日本の体操はかつてたくさんのメダルを量産し、表彰台を独占して「体操王国」と呼ばれていたのを知っていますか? そこから表彰台に立てない時代が長らく続きましたが、この数年は内村航平選手を初め、多くの選手が国内外で活躍しているおかげで、かなりお家芸が復活してきました。
実はこの競技には勉強といくつもの共通点があり、第一級の体操選手たちがやっていることが勉強や仕事にも応用できるのではないかと考えられます。今回は(一応)大学で体操をやっている筆者が、その共通点と勉強に生かせる教訓をご紹介します。
勉強との共通点は“本番で自分の力をミスなく発揮する”ということ
球技や格闘技などの対人スポーツ、陸上や水泳などの記録を追い求めるスポーツでは試合で実力以上の力を発揮することが求められます。一方で、体操を初めダンスやシンクロ、といった人に見せることを目的とするスポーツは普段の練習通り、あるいはそれ以下の力でいかにミスをしないかということが重要です。 そして受験や資格勉強もこれらのスポーツと同様で、一か八かで本番に挑む人はいないですよね。

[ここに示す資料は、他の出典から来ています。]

(** * Checkpoint store of strix (src/strix/telemetry/checkpoint.py)

    A shallow embedding of [save_checkpoint], [load_checkpoint],
    [can_resume] and [delete_checkpoint], and the properties of the
    checkpoint store proved about it.

    The Python code runs against three collaborators that are not part of
    the repository: the file system (pathlib), the [json] module and the
    agent-state object.  They are modelled as follows.

    - The file system is a finite map from paths to nodes (regular file
      with its content, or directory), a set of paths on which the
      operating system refuses access, and the free space of the device.
      Every I/O failure is a function of that state.
    - An interruption of the process is a fuse carried by the world: each
      primitive step burns one unit, and when the fuse is spent the step
      raises [KeyboardInterrupt], which no handler of the module catches.
    - The [json] module is a parameter (a [JsonCodec]); [MiniJson] at the
      end of the definitions is an executable codec used to run the model
      on concrete files.
    - The agent state is a record of what its two attributes used by the
      module do. *)

From Stdlib Require Import ZArith QArith Ascii String List Bool Lia.
From Stdlib Require Import DecimalString.
From stdpp Require Import base gmap strings list.

Set Warnings "-register-all".
Local Open Scope string_scope.
Local Open Scope list_scope.

(** ** Exceptions *)

(** The exception classes that occur in the module or in the library calls
    it makes. *)
Inductive exn :=
| OSError | RuntimeError | RecursionError | TypeError | ValueError
| JSONDecodeError | UnicodeDecodeError | KeyError | AttributeError
| KeyboardInterrupt.

Definition exn_eqb (a b : exn) : bool :=
  match a, b with
  | OSError, OSError | RuntimeError, RuntimeError
  | RecursionError, RecursionError | TypeError, TypeError
  | ValueError, ValueError | JSONDecodeError, JSONDecodeError
  | UnicodeDecodeError, UnicodeDecodeError | KeyError, KeyError
  | AttributeError, AttributeError
  | KeyboardInterrupt, KeyboardInterrupt => true
  | _, _ => false
  end.

(** [isinstance e c]: an exception of class [e] is an instance of class [c]
    (Python's class hierarchy: [RecursionError] derives from
    [RuntimeError]; [JSONDecodeError] and [UnicodeDecodeError] derive from
    [ValueError]). *)
Definition isinstance (e c : exn) : bool :=
  exn_eqb e c ||
  match e, c with
  | RecursionError, RuntimeError => true
  | JSONDecodeError, ValueError => true
  | UnicodeDecodeError, ValueError => true
  | _, _ => false
  end.

(** An [except (c1, c2, ...)] clause catches [e]. *)
Definition catches (classes : list exn) (e : exn) : bool :=
  existsb (isinstance e) classes.

Inductive result (A : Type) :=
| Ok (a : A)
| Raise (e : exn).
Arguments Ok {A} a.
Arguments Raise {A} e.

(** ** Python values *)

Inductive pyfloat :=
| FFinite (q : Q)        (* a finite float, by its exact value *)
| FInf (negative : bool)
| FNaN.

(** The values the module handles: what [json.load] produces, plus tuples
    and sets, which a caller can put in a configuration mapping.
    A str is held as the UTF-8 encoding of its text.
    A dict is kept in insertion order, its keys are strings
    ([dict[str, Any]]); the first binding of a key is the one in force. *)
Inductive pyval :=
| PNone
| PBool (b : bool)
| PInt (n : Z)
| PFloat (f : pyfloat)
| PStr (s : string)
| PList (l : list pyval)
| PTuple (l : list pyval)
| PSet (l : list pyval)
| PDict (d : list (string * pyval)).

Fixpoint dict_get (k : string) (d : list (string * pyval)) : option pyval :=
  match d with
  | [] => None
  | (k', v) :: d' => if String.eqb k k' then Some v else dict_get k d'
  end.

Definition dict_mem (k : string) (d : list (string * pyval)) : bool :=
  match dict_get k d with Some _ => true | None => false end.

(** [v == n] for an int [n]: numbers compare by value across bool, int and
    float; every other value differs from an int. *)
Definition py_eq_int (v : pyval) (n : Z) : bool :=
  match v with
  | PBool b => Z.eqb (if b then 1 else 0) n
  | PInt m => Z.eqb m n
  | PFloat (FFinite q) => Qeq_bool q (inject_Z n)
  | _ => false
  end.

(** Truth value of an object ([bool(v)]). *)
Definition py_truthy (v : pyval) : bool :=
  match v with
  | PNone => false
  | PBool b => b
  | PInt n => negb (Z.eqb n 0)
  | PFloat (FFinite q) => negb (Qeq_bool q (inject_Z 0))
  | PFloat _ => true
  | PStr s => negb (String.eqb s "")
  | PList l | PTuple l | PSet l => match l with [] => false | _ => true end
  | PDict d => match d with [] => false | _ => true end
  end.

(** [a or b]. *)
Definition py_or (a b : pyval) : pyval := if py_truthy a then a else b.

(** [v.get(k, default)]: only a dict has the method. *)
Definition py_get (v : pyval) (k : string) (default : pyval) : result pyval :=
  match v with
  | PDict d => Ok (match dict_get k d with Some x => x | None => default end)
  | _ => Raise AttributeError
  end.

Definition is_str (k : string) (v : pyval) : bool :=
  match v with PStr s => String.eqb s k | _ => false end.

Fixpoint is_infix (k s : string) : bool :=
  String.prefix k s ||
  match s with
  | EmptyString => false
  | String _ s' => is_infix k s'
  end.

(** [k in v] for a string [k]: key membership in a dict, element membership
    in a list, tuple or set, substring test in a string. *)
Definition py_in (k : string) (v : pyval) : result bool :=
  match v with
  | PDict d => Ok (dict_mem k d)
  | PList l | PTuple l | PSet l => Ok (existsb (is_str k) l)
  | PStr s => Ok (is_infix k s)
  | _ => Raise TypeError
  end.

(** Number of characters of a text: the bytes of its UTF-8 encoding that
    are not continuation bytes (10xxxxxx). *)
Fixpoint utf8_length (s : string) : nat :=
  match s with
  | EmptyString => 0
  | String c s' =>
      let b := N_of_ascii c in
      (if N.leb 128 b && N.leb b 191 then 0 else 1) + utf8_length s'
  end.
(** * Induced suffix sorting (sfx-sain.c): a shallow embedding

    The C functions of the suffix sorter are embedded as functions over an
    explicit memory.  [unsigned long] is a 64-bit word kept as a [Z] in
    [0, 2^64) with its wrap-around written out; the [long *] view of the
    suffix table reads the same words as two's complement numbers.  Every
    array access is bounds-checked and every [gt_assert] is a check, so that a
    run either ends in [Ok] or in [Fail] with the reason. *)

From Stdlib Require Import String ZArith List Bool Lia.
Import ListNotations.
Local Open Scope Z_scope.

(** ** Machine words *)

Definition wordsize : Z := 2 ^ 64.

(** Wrap-around of [unsigned long] arithmetic. *)
Definition u64 (z : Z) : Z := z mod wordsize.

(** The value of a word read through a [long *]. *)
Definition s64 (z : Z) : Z :=
  let w := u64 z in if w <? 2 ^ 63 then w else w - wordsize.

(** [(GtUchar) x] *)
Definition u8 (z : Z) : Z := z mod 256.

Definition UCHAR_MAX : Z := 255.
Definition UINT16_MAX : Z := 65535.

(** [GT_MULT2], [GT_MULT4] and [GT_DIV2] are the shifts their names say. *)
Definition GT_MULT2 (x : Z) : Z := u64 (Z.shiftl x 1).
Definition GT_MULT4 (x : Z) : Z := u64 (Z.shiftl x 2).
Definition GT_DIV2 (x : Z) : Z := Z.shiftr x 1.

(** [~x] on a [long]. *)
Definition lnot (x : Z) : Z := - x - 1.

(** ** Memory, results and the monad *)

Inductive error : Type :=
  | OutOfBounds        (* access outside of an allocated array *)
  | Uninitialised      (* read of a gt_malloc'ed cell never written *)
  | AssertFailed       (* a gt_assert does not hold *)
  | ProgrammingError   (* exit(GT_EXIT_PROGRAMMING_ERROR) *)
  | OutOfFuel.

Definition block : Type := list Z.

(** Block 0 is the suffix table; later blocks are heap allocations. *)
Definition mem : Type := list block.

Record ptr : Type := Ptr { pblk : nat; poff : Z }.

Definition padd (p : ptr) (d : Z) : ptr := Ptr (pblk p) (poff p + d).

Inductive res (A : Type) : Type :=
  | Ok (a : A) (m : mem)
  | Fail (e : error).
Arguments Ok {A} a m.
Arguments Fail {A} e.

Definition M (A : Type) : Type := mem -> res A.

Definition ret {A} (a : A) : M A := fun m => Ok a m.

Definition bind {A B} (c : M A) (k : A -> M B) : M B :=
  fun m => match c m with
           | Ok a m' => k a m'
           | Fail e => Fail e
           end.

Definition fail {A} (e : error) : M A := fun _ => Fail e.

Declare Scope sain_scope.
Delimit Scope sain_scope with sain.
Notation "x <- c ;; k" := (bind c (fun x => k))
  (at level 61, c at next level, right associativity) : sain_scope.
Notation "c ;; k" := (bind c (fun _ => k))
  (at level 61, right associativity) : sain_scope.
Local Open Scope sain_scope.

Definition gt_assert (b : bool) : M unit :=
  if b then ret tt else fail AssertFailed.

(** A cell of a fresh [gt_malloc] block holds [-1], which no store can
    write: reading it is the read of an indeterminate value. *)
Definition poison : Z := -1.
(** * MaidSafe-Routing: the routing node

    A shallow embedding of [include/maidsafe/routing/routing_node.h]
    (class template [RoutingNode<Child>]) and the properties of its
    forwarding engine, handshake and authority classifier, together
    with the account types of [tests/routing_network_init_test.cc].  The
    file has three parts: the program, the vocabulary the properties
    are stated in, and the proofs.

    Conventions.
    - Node identifiers ([Address], [NodeId], [Identity]) are 512-bit
      values, kept as [N].
    - [message_id_] is a [uint32_t]; it is kept as a [Z] and the
      wrap-around of [++message_id_] is written out.
    - The member functions mutate the node, talk to the connection
      manager and call up into [Child].  They are written in a small
      monad [M]: the node is threaded as state, every call that leaves
      the node is recorded in a log of [Effect]s, and a run ends by
      returning, by throwing, or in a failed [assert].
    - Completion handlers (the lambdas given to [Connect], [AddNode] and
      [AddNodeAccept]) are separate functions, run when the transport
      completes.
    - The steady clock read by the LRU caches is an explicit argument
      [now], in seconds. *)

From Stdlib Require Import ZArith NArith List Bool Lia.
From stdpp Require Import base decidable option list gmap.

Local Open Scope Z_scope.

(** ** Identifiers, endpoints, keys *)

Abbreviation Address := N (only parsing).
Abbreviation Identity := N (only parsing).
Abbreviation MessageId := Z (only parsing).
Abbreviation DataTagValue := N (only parsing).

(** [using SerialisedData = std::vector<unsigned char>]: an encoded data
    element, opaque to routing. *)
Abbreviation SerialisedData := (list N) (only parsing).

Record Endpoint := { address : N; port : N }.

Record EndpointPair := { local : Endpoint; external : Endpoint }.

(** [EndpointPair()] *)
Definition EndpointPair_default : EndpointPair :=
  {| local := {| address := 0%N; port := 0%N |};
     external := {| address := 0%N; port := 0%N |} |}.

Record Pmid := { name : Address; public_key : N; private_key : N }.

Record PublicPmid := { public_name : Address; public_value : N }.

(** [passport::PublicPmid(our_fob_)] *)
Definition PublicPmid_of (fob : Pmid) : PublicPmid :=
  {| public_name := name fob; public_value := public_key fob |}.

Definition SerialisePublicPmid (p : PublicPmid) : SerialisedData :=
  [public_name p; public_value p].

Record Contact := { contact_id : Address; endpoint_pair : EndpointPair }.

#[global] Instance Endpoint_eq_dec : EqDecision Endpoint.
Proof. solve_decision. Defined.

#[global] Instance EndpointPair_eq_dec : EqDecision EndpointPair.
Proof. solve_decision. Defined.

#[global] Instance Contact_eq_dec : EqDecision Contact.
Proof. solve_decision. Defined.

Record NodeInfo := { id : Address; dht_fob : PublicPmid; connected : bool }.

Record CloseGroupDifference := { new_nodes : list Address; lost_nodes : list Address }.

(** ** Message header *)

Inductive Authority :=
| client | node | client_manager | nae_manager | node_manager | managed_node.

Inductive MessageTypeTag :=
| TagConnect | TagConnectResponse | TagFindGroup | TagFindGroupResponse
| TagGetData | TagGetDataResponse | TagPutData | TagPutDataResponse
| TagPost | TagPostResponse.

#[global] Instance Authority_eq_dec : EqDecision Authority.
Proof. solve_decision. Defined.

#[global] Instance MessageTypeTag_eq_dec : EqDecision MessageTypeTag.
Proof. solve_decision. Defined.

(** [SourceAddress]: the sender's node address, the group it speaks for
    and the address replies are relayed to. *)
Record SourceAddress := {
  node_address : Address;
  group_address : option Address;
  reply_to_address : option Address
}.
(* ===== verification/_CoqProject ===== *)
-Q . S2P
Prelude.v
GoLib.v
Base64.v
Message.v
Wal.v
Storage.v
StorageFacts.v
DiskFrame.v
Codec.v
Demo.v
StorageProps.v
Broker.v
BrokerQueue.v
BrokerSteps.v
BrokerSafe.v
BrokerOps.v
BrokerSafety.v
BrokerPublish.v
BrokerConsume.v
BrokerAdmin.v
BrokerDurable.v
BrokerWild.v
Mqtt.v
MqttProps.v
Wire.v
Nats.v
NatsProps.v
Helper.v
Float64.v
RateLimit.v
Frames.v
Ws.v
WsProps.v
Cluster.v
Election.v
ElectionProps.v
ClusterProps.v
Duration.v
DurationText.v
Main.v
Http.v
Rest.v
RestProps.v
RestTables.v
Restart.v
Url.v
Client.v
HttpClient.v
Backup.v
Flag.v
Cli.v
Tool.v
ToolProps.v
(* ===== verification/Base64.v ===== *)
(** * Package [encoding/base64]: [StdEncoding]

    The cluster protocol carries payloads as base64 text.  Only what the program
    uses: padded encoding, and decoding that skips line breaks, insists on
    padding and ignores the unused low bits of the last character. *)

From Stdlib Require Import Ascii.
From Stdlib Require Import Strings.Byte.
From S2P Require Import Prelude.
From S2P Require Import GoLib.

Definition b64_char (z : Z) : ascii :=
  ascii_of_N (Z.to_N
    (if z <? 26 then 65 + z else if z <? 52 then 71 + z else if z <? 62 then z - 4
     else if z =? 62 then 43 else 47)%Z).

Definition b64_val (c : ascii) : option Z :=
  let n := Z.of_N (N_of_ascii c) in
  if ((65 <=? n) && (n <=? 90))%Z then Some (n - 65)%Z
  else if ((97 <=? n) && (n <=? 122))%Z then Some (n - 71)%Z
  else if ((48 <=? n) && (n <=? 57))%Z then Some (n + 4)%Z
  else if (n =? 43)%Z then Some 62%Z
  else if (n =? 47)%Z then Some 63%Z
  else None.

(** [base64.StdEncoding.EncodeToString] *)
Fixpoint EncodeToString (b : bytes) : string :=
  match b with
  | [] => EmptyString
  | [x] =>
      let a := byteZ x in
      String (b64_char (a / 4)) (String (b64_char (a mod 4 * 16)) "==")
  | [x; y] =>
      let a := byteZ x in let b := byteZ y in
      String (b64_char (a / 4)) (String (b64_char (a mod 4 * 16 + b / 16))
        (String (b64_char (b mod 16 * 4)) "="))
  | x :: y :: z :: rest =>
      let a := byteZ x in let b := byteZ y in let c := byteZ z in
      String (b64_char (a / 4)) (String (b64_char (a mod 4 * 16 + b / 16))
        (String (b64_char (b mod 16 * 4 + c / 64)) (String (b64_char (c mod 64))
          (EncodeToString rest))))
  end%Z.

Fixpoint skip_breaks (s : string) : string :=
  match s with
  | EmptyString => EmptyString
  | String c s' =>
      if Ascii.eqb c "010" || Ascii.eqb c "013" then skip_breaks s'
      else String c (skip_breaks s')
  end.

Fixpoint decode_quads (s : string) : option bytes :=
  match s with
  | EmptyString => Some []
  | String a (String b (String c (String d rest))) =>
      va ← b64_val a; vb ← b64_val b;
      let x := Zbyte (va * 4 + vb / 16) in
      if Ascii.eqb c "=" then
        if Ascii.eqb d "=" && String.eqb rest "" then Some [x] else None
      else
        vc ← b64_val c;
        let y := Zbyte (vb mod 16 * 16 + vc / 4) in
        if Ascii.eqb d "=" then if String.eqb rest "" then Some [x; y] else None
        else
          vd ← b64_val d;
          let z := Zbyte (vc mod 4 * 64 + vd) in
          l ← decode_quads rest;
          Some (x :: y :: z :: l)
  | _ => None
  end%Z.

(** [base64.StdEncoding.DecodeString]; [None] is an error. *)
Definition DecodeString (s : string) : option bytes := decode_quads (skip_breaks s).

(** ** Round trip *)

Definition sextet_ok (z : Z) : bool :=
  bool_decide (b64_val (b64_char z) = Some z) && negb (Ascii.eqb (b64_char z) "=") &&
  negb (Ascii.eqb (b64_char z) "010") && negb (Ascii.eqb (b64_char z) "013") &&
  negb (Ascii.eqb (b64_char z) " ").

Lemma sextets_ok : forallb (λ n, sextet_ok (Z.of_nat n)) (seq 0 64) = true.
Proof. vm_compute. reflexivity. Qed.

Lemma b64_char_spec z :
  (0 ≤ z < 64)%Z →
  b64_val (b64_char z) = Some z ∧ Ascii.eqb (b64_char z) "=" = false ∧
  Ascii.eqb (b64_char z) "010" = false ∧ Ascii.eqb (b64_char z) "013" = false ∧
  Ascii.eqb (b64_char z) " " = false.
Proof.
  intros Hz. pose proof sextets_ok as Hall. rewrite forallb_forall in Hall.
  specialize (Hall (Z.to_nat z)). rewrite Z2Nat.id in Hall by lia.
  assert (sextet_ok z = true) as Hok by (apply Hall, in_seq; lia).
  unfold sextet_ok in Hok. rewrite !andb_true_iff, !negb_true_iff, bool_decide_eq_true in Hok.
  tauto.
Qed.

(** The bytes come in threes. *)
Lemma bytes_ind3 (P : bytes → Prop) :
  P [] → (∀ x, P [x]) → (∀ x y, P [x; y]) → (∀ x y z l, P l → P (x :: y :: z :: l)) → ∀ l, P l.
Proof.
  intros H0 H1 H2 H3. fix IH 1. intros [|x [|y [|z l]]]; [done|apply H1|apply H2|]. apply H3, IH.
Qed.

(** No character of the encoding is a space or a line break. *)
Lemma Encode_plain b :
  strings.forall_chars (λ c, negb (Ascii.eqb c " ") && negb (Ascii.eqb c "010") &&
    negb (Ascii.eqb c "013")) (EncodeToString b) = true.
Proof.
  assert (∀ z s, (0 ≤ z < 64)%Z → strings.forall_chars (λ c, negb (Ascii.eqb c " ") &&
    negb (Ascii.eqb c "010") && negb (Ascii.eqb c "013")) s = true →
    strings.forall_chars (λ c, negb (Ascii.eqb c " ") && negb (Ascii.eqb c "010") &&
    negb (Ascii.eqb c "013")) (String (b64_char z) s) = true) as Hs.
  { intros z s Hz Hs. cbn [strings.forall_chars].
    destruct (b64_char_spec z Hz) as (_ & _ & -> & -> & ->). done. }
  induction b as [|x|x y|x y z l IH] using bytes_ind3; [done|..];
    pose proof (byteZ_range x); try (pose proof (byteZ_range y)); try (pose proof (byteZ_range z));
    cbn [EncodeToString]; repeat (apply Hs; [Z.to_euclidean_division_equations; lia|]); done.
Qed.

Lemma skip_breaks_plain s :
  strings.forall_chars (λ c, negb (Ascii.eqb c " ") && negb (Ascii.eqb c "010") &&
    negb (Ascii.eqb c "013")) s = true → skip_breaks s = s.
Proof.
  induction s as [|c s IH]; [done|]. cbn [strings.forall_chars skip_breaks].
  intros [[[_ H1]%andb_true_iff H2]%andb_true_iff Hs]%andb_true_iff.
  apply negb_true_iff in H1, H2. rewrite H1, H2. simpl. by rewrite IH.
Qed.

Lemma byte_join (x : byte) (v : Z) : v = byteZ x → Zbyte v = x.
Proof. intros ->. apply Zbyte_byteZ. Qed.

Lemma sextet_char v :
  (0 ≤ v < 64)%Z → b64_val (b64_char v) = Some v ∧ Ascii.eqb (b64_char v) "=" = false.
Proof. intros Hv. destruct (b64_char_spec v Hv) as (? & ? & _). done. Qed.

(** The sextets of a byte that is cut in two by a divisor [d] of 256. *)
Lemma div_range a d k : (0 ≤ a < d * k → 0 < d → 0 ≤ a / d < k)%Z.
Proof. intros. split; [apply Z.div_pos; lia|apply Z.div_lt_upper_bound; lia]. Qed.

Lemma mod_join a d : (0 < d → a / d * d + a mod d = a)%Z.
Proof. intros. pose proof (Z.div_mod a d). lia. Qed.

Lemma div_plain a k r : (0 ≤ r < k → (a * k + r) / k = a)%Z.
Proof. intros. rewrite Z.div_add_l by lia. rewrite Z.div_small; lia. Qed.

Lemma mod_plain a k r : (0 ≤ r < k → (a * k + r) mod k = r)%Z.
Proof. intros. rewrite Z.add_comm, Z.mod_add by lia. apply Z.mod_small. lia. Qed.

Ltac byte_bounds x :=
  let r := constr:(byteZ_range x) in
  pose proof r;
  pose proof (div_range (byteZ x) 4 64 ltac:(destruct r; lia) ltac:(lia));
  pose proof (div_range (byteZ x) 16 16 ltac:(destruct r; lia) ltac:(lia));
  pose proof (div_range (byteZ x) 64 4 ltac:(destruct r; lia) ltac:(lia));
  pose proof (Z.mod_pos_bound (byteZ x) 4 ltac:(lia));
  pose proof (Z.mod_pos_bound (byteZ x) 16 ltac:(lia));
  pose proof (Z.mod_pos_bound (byteZ x) 64 ltac:(lia));
  pose proof (mod_join (byteZ x) 4 ltac:(lia));
  pose proof (mod_join (byteZ x) 16 ltac:(lia));
  pose proof (mod_join (byteZ x) 64 ltac:(lia)).

Ltac sextet v E F := destruct (sextet_char v) as [E F]; [lia|].

Lemma decode_encode_quads b : decode_quads (EncodeToString b) = Some b.
Proof.
  induction b as [|x|x y|x y z l IH] using bytes_ind3; [done|byte_bounds x|
    byte_bounds x; byte_bounds y|byte_bounds x; byte_bounds y; byte_bounds z];
    cbn [EncodeToString].
  - sextet (byteZ x / 4)%Z E1 F1. sextet (byteZ x mod 4 * 16)%Z E2 F2.
    cbn [decode_quads]. rewrite E1, E2. cbn. do 2 f_equal. apply byte_join.
    rewrite Z.div_mul by lia. lia.
  - sextet (byteZ x / 4)%Z E1 F1. sextet (byteZ x mod 4 * 16 + byteZ y / 16)%Z E2 F2.
    sextet (byteZ y mod 16 * 4)%Z E3 F3.
    cbn [decode_quads]. rewrite E1, E2, F3, E3. cbn [mbind option_bind andb].
    rewrite div_plain, mod_plain, Z.div_mul by lia. cbn.
    do 2 f_equal; [|f_equal]; apply byte_join; lia.
  - sextet (byteZ x / 4)%Z E1 F1. sextet (byteZ x mod 4 * 16 + byteZ y / 16)%Z E2 F2.
    sextet (byteZ y mod 16 * 4 + byteZ z / 64)%Z E3 F3. sextet (byteZ z mod 64)%Z E4 F4.
    cbn [decode_quads]. rewrite E1, E2, F3, E3, F4, E4, IH. cbn [mbind option_bind].
    rewrite !div_plain, !mod_plain by lia.
    do 2 f_equal; [|f_equal; [|f_equal]]; apply byte_join; lia.
Qed.

Lemma decode_encode b : DecodeString (EncodeToString b) = Some b.
Proof.
  unfold DecodeString. rewrite skip_breaks_plain by apply Encode_plain. apply decode_encode_quads.
Qed.

Example base64_ex :
  EncodeToString [x68; x65; x6c; x6c; x6f] = "aGVsbG8=" ∧ DecodeString "aGVsbG8" = None.
Proof. by vm_compute. Qed.
(** The tail of [CompactLog], from the temporary file on. *)
Lemma wpx_compact_tail faults fn b d :
  let tmp := fn +:+ ".tmp" in
  (∀ r l, r ∈ compact_records (records b) → line_of r l → short l) →
  intact fn b d →
  wpx (oh ← sys_open_trunc faults tmp;
       match oh with
       | None => mret (Some "open failed")
       | Some h =>
           err ← write_records faults tmp h (compact_records (records b));
           match err with
           | Some e => mret (Some e)
           | None =>
               synced ← sys_sync faults;
               if negb synced then
                 sys_remove faults tmp ;; mret (Some "failed to sync compacted log")
               else
                 renamed ← sys_rename faults tmp fn;
                 if negb renamed then
                   mret (Some "failed to replace old log with compacted version")
                 else
                   sys_sync faults ;; mret None
           end
       end)
    (λ _, survives fn b) (survives fn b) d.
Proof.
  intros tmp Hfit Hi. pose proof (tmp_ne_fn fn) as Hne.
  pose proof (intact_survives fn b) as Hsv.
  apply wpx_bind. eapply wpx_mono; [by apply (wpx_open_tmp faults fn tmp b)| |done].
  intros [h|] d1 [Hi1 Hh]; [|by apply wpx_ret, Hsv].
  apply wpx_bind.
  eapply wpx_mono; [by apply (wpx_write_records faults fn tmp b), Hh| |done].
  intros [e|] d2 [Hi2 Herr]; [by apply wpx_ret, Hsv|].
  destruct (Herr eq_refl) as (ls & h' & Hls & Hh').
  apply wpx_bind.
  eapply wpx_mono; [apply (wpx_sync_intact faults d2 (tmp_holds fn tmp b h' (unlines ls)));
    exact Hh'| |by intros ? [? _]; apply Hsv].
  intros synced d3 Hd3. assert (intact fn b d3) as Hi3 by by destruct Hd3. destruct synced; simpl.
  - apply wpx_bind. apply wpx_syscall_atomic; simpl.
    + case_bool_decide; simpl.
      * apply wpx_bind.
        eapply wpx_mono; [apply (wpx_sync_intact faults _ (survives fn b))|..]; [|done..].
        by eapply (renamed_survives fn tmp b (tick d3)).
      * apply wpx_ret. by eapply (renamed_survives fn tmp b (tick d3)).
    + by apply wpx_ret, Hsv.
    + by apply Hsv.
    + by eapply (renamed_survives fn tmp b (tick d3)).
  - apply wpx_bind.
    eapply wpx_mono; [by apply (wpx_remove_tmp faults fn tmp b)|by intros; apply wpx_ret, Hsv|done].
Qed.
Lemma step_publish_one now name payload headers p expiresAt deliverAt bc repl w :
  RuntimeLaws R → wf w →
  step (publish_one now name payload headers p expiresAt deliverAt bc repl) w (λ _ _, True).
Proof.
  intros HR Hwf1. eapply step_bind; [by apply step_getOrCreateTopic|].
  intros [t|] w2 Hwf2 He2 (_ & _ & _ & _ & Ht); [|by apply step_ret].
  eapply step_bind; [by apply step_matchingWildcards|]. intros ws ? _ _ (-> & Hws & _).
  destruct (topic_valid _ _ _ Hwf2 Ht) as (x & Hx & Hm & _).
  apply wpx_bind. eapply wpx_load_topic; [done|]. cbv zeta.
  eapply step_bind; [by apply step_fresh_uuid|]. intros id w3 Hwf3 He3 _.
  apply step_bind_get. assert (valid w3 t) as Hv3 by (apply He3; by exists x).
  match goal with |- step (match ?r with _ => _ end) _ _ => destruct r; [by apply step_ret|] end.
  eapply step_bind; [by apply step_publish_locked|]. intros err w4 Hwf4 He4 _.
  destruct err as [e|]; [by apply step_ret|].
  match goal with |- context [MkPush name t ws ?m bc] => generalize m as msg end. intros msg.
  assert (job_ok w4 (MkPush name t ws msg bc)) as Hjob.
  { split; [by apply He4|]. simpl. eapply (ext_all w3); [done|by eapply ext_all]. }
  eapply step_bind; [|intros; by apply step_ret]. instantiate (1 := λ _ _, True).
  destruct (delayed now msg); [|by apply step_pushFunc]. apply step_modify; [|by intros a|done].
  apply wf_set_pending; [done|]. apply Forall_app. split; [apply Hwf4|].
  by apply Forall_singleton.
Qed.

また、日々コツコツと繰り返される筋トレや柔軟で身体を作り(公式や単語、文法といった基礎を覚え)技の練習を繰り返す(応用問題をたくさん解く)というサイクルも実に似ているのです。
「体操の教科書」が “練習でわざとミスを連発” する訳
最近では知っている方はほとんどいないと思いますが、かつて日本体操界には史上二人だけの五輪個人総合2連覇(その次の大会でも銀メダル)、五輪での獲得メダル数は全スポーツを通して日本一というレジェンド的存在がいました。それは、その技の美しさから「体操の教科書」という異名がついた日本のエース、加藤沢男選手。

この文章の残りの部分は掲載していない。